(* ===== verification/HttpComplexUriSpec.v ===== *)
(** * Normalising a URI: the abstract path

    A path is decoded and then cut into segments; the segments are collected on
    a stack, which "." leaves alone and ".." pops. [complex_uri_normalises]
    shows that [ngx_http_parse_complex_uri] computes that path in place. *)

From S2P Require Import Prelude HttpRequest HttpComplexUri.

(** ** Specification *)

Definition hex_value (c : Z) : option Z :=
  if is_digit c then Some (c - "0"%chr)
  else if between "a"%chr "f"%chr c then Some (c - "a"%chr + 10)
  else if between "A"%chr "F"%chr c then Some (c - "A"%chr + 10)
  else None.

(** The characters of the path, decoded; a bare question mark or hash ends it.
    [None]: a percent sign without two digits, or an encoded zero. *)
Fixpoint decode (l : list Z) : option (list Z) :=
  match l with
  | [] => Some []
  | c :: l =>
      if (c =? "?"%chr) || (c =? "#"%chr) then Some []
      else if c =? "%"%chr then
        match l with
        | a :: b :: l =>
            x ← hex_value a; y ← hex_value b;
            if x * 16 + y =? 0 then None
            else d ← decode l; Some (x * 16 + y :: d)
        | _ => None
        end
      else d ← decode l; Some (c :: d)
  end.

(** The stack of the segments that are closed, the last one first, and the open
    segment. *)
Definition path : Type := list (list Z) * list Z.

(** A slash closes the open segment. *)
Definition close_segment (merge_slashes : bool) (s : path) : option path :=
  let '(stack, seg) := s in
  if beq seg (str ".") then Some (stack, [])
  else if beq seg (str "..") then
    match stack with [] => None | _ :: stack => Some (stack, []) end
  else if merge_slashes && beq seg [] then Some (stack, [])
  else Some (seg :: stack, []).

Definition add_char (merge_slashes : bool) (s : path) (c : Z) : option path :=
  if c =? "/"%chr then close_segment merge_slashes s else Some (s.1, s.2 ++ [c]).

Fixpoint add_chars (merge_slashes : bool) (s : path) (l : list Z) : option path :=
  match l with
  | [] => Some s
  | c :: l => s ← add_char merge_slashes s c; add_chars merge_slashes s l
  end.

(** The text of the closed segments. *)
Fixpoint render (stack : list (list Z)) : list Z :=
  match stack with
  | [] => str "/"
  | seg :: stack => render stack ++ seg ++ str "/"
  end.

(** The end of the path closes a dot segment. *)
Definition path_text (s : path) : option (list Z) :=
  let '(stack, seg) := s in
  if beq seg (str ".") then Some (render stack)
  else if beq seg (str "..") then
    match stack with [] => None | _ :: stack => Some (render stack) end
  else Some (render stack ++ seg).

(** The normal form of the path behind its first slash. *)
Definition normal_form (merge_slashes : bool) (l : list Z) : option (list Z) :=
  d ← decode l; s ← add_chars merge_slashes ([], []) d; path_text s.

(** ** The same, character by character *)

(** Decoding and collecting in one pass. *)
Fixpoint walk (merge_slashes : bool) (s : path) (l : list Z) : option (list Z) :=
  match l with
  | [] => path_text s
  | c :: l =>
      if (c =? "?"%chr) || (c =? "#"%chr) then path_text s
      else if c =? "%"%chr then
        match l with
        | a :: b :: l =>
            x ← hex_value a; y ← hex_value b;
            if x * 16 + y =? 0 then None
            else s ← add_char merge_slashes s (x * 16 + y); walk merge_slashes s l
        | _ => None
        end
      else s ← add_char merge_slashes s c; walk merge_slashes s l
  end.

Lemma list_ind_2 {A} (P : list A -> Prop) :
  P [] -> (forall x l, P l -> (forall y l', l = y :: l' -> P l') ->
    (forall y z l', l = y :: z :: l' -> P l') -> P (x :: l)) -> forall l, P l.
Proof.
  intros H0 H1 l. remember (length l) as n eqn:En. revert l En.
  induction n as [n IH] using lt_wf_ind. intros [|x l] ->; [done|].
  apply H1; [|intros y l' ->|intros y z l' ->]; eapply IH; cbn; try reflexivity; lia.
Qed.

Lemma walk_decode merge s l :
  walk merge s l = d ← decode l; s ← add_chars merge s d; path_text s.
Proof.
  revert s. induction l as [|c l IH1 IH2 IH3] using list_ind_2; intros s; [done|].
  cbn [walk decode]. destruct ((c =? "?"%chr) || (c =? "#"%chr)); [done|].
  destruct (c =? "%"%chr).
  - destruct l as [|a [|b l]]; [done|done|].
    destruct (hex_value a) as [x|]; [|done]. destruct (hex_value b) as [y|]; [|done]. cbn.
    destruct (x * 16 + y =? 0); [done|].
    destruct (add_char merge s (x * 16 + y)) as [s'|] eqn:E; cbn.
    + rewrite (IH3 a b l eq_refl). destruct (decode l) as [d|]; [|done]. cbn. by rewrite E.
    + destruct (decode l) as [d|]; [|done]. cbn. by rewrite E.
  - destruct (add_char merge s c) as [s'|] eqn:E; cbn.
    + rewrite IH1. destruct (decode l) as [d|]; [|done]. cbn. by rewrite E.
    + destruct (decode l) as [d|]; [|done]. cbn. by rewrite E.
Qed.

Prompt
Would you copy all lines in the records where the string "destruct" appears?

The answer
  cbn [walk decode]. destruct ((c =? "?"%chr) || (c =? "#"%chr)); [done|].
  destruct (c =? "%"%chr).
  - destruct l as [|a [|b l]]; [done|done|].
    destruct (hex_value a) as [x|]; [|done]. destruct (hex_value b) as [y|]; [|done]. cbn.
    destruct (x * 16 + y =? 0); [done|].
    destruct (add_char merge s (x * 16 + y)) as [s'|] eqn:E; cbn.
    + rewrite (IH3 a b l eq_refl). destruct (decode l) as [d|]; [|done]. cbn. by rewrite E.
    + destruct (decode l) as [d|]; [|done]. cbn. by rewrite E.
  - destruct (add_char merge s c) as [s'|] eqn:E; cbn.
    + rewrite IH1. destruct (decode l) as [d|]; [|done]. cbn. by rewrite E.
    + destruct (decode l) as [d|]; [|done]. cbn. by rewrite E.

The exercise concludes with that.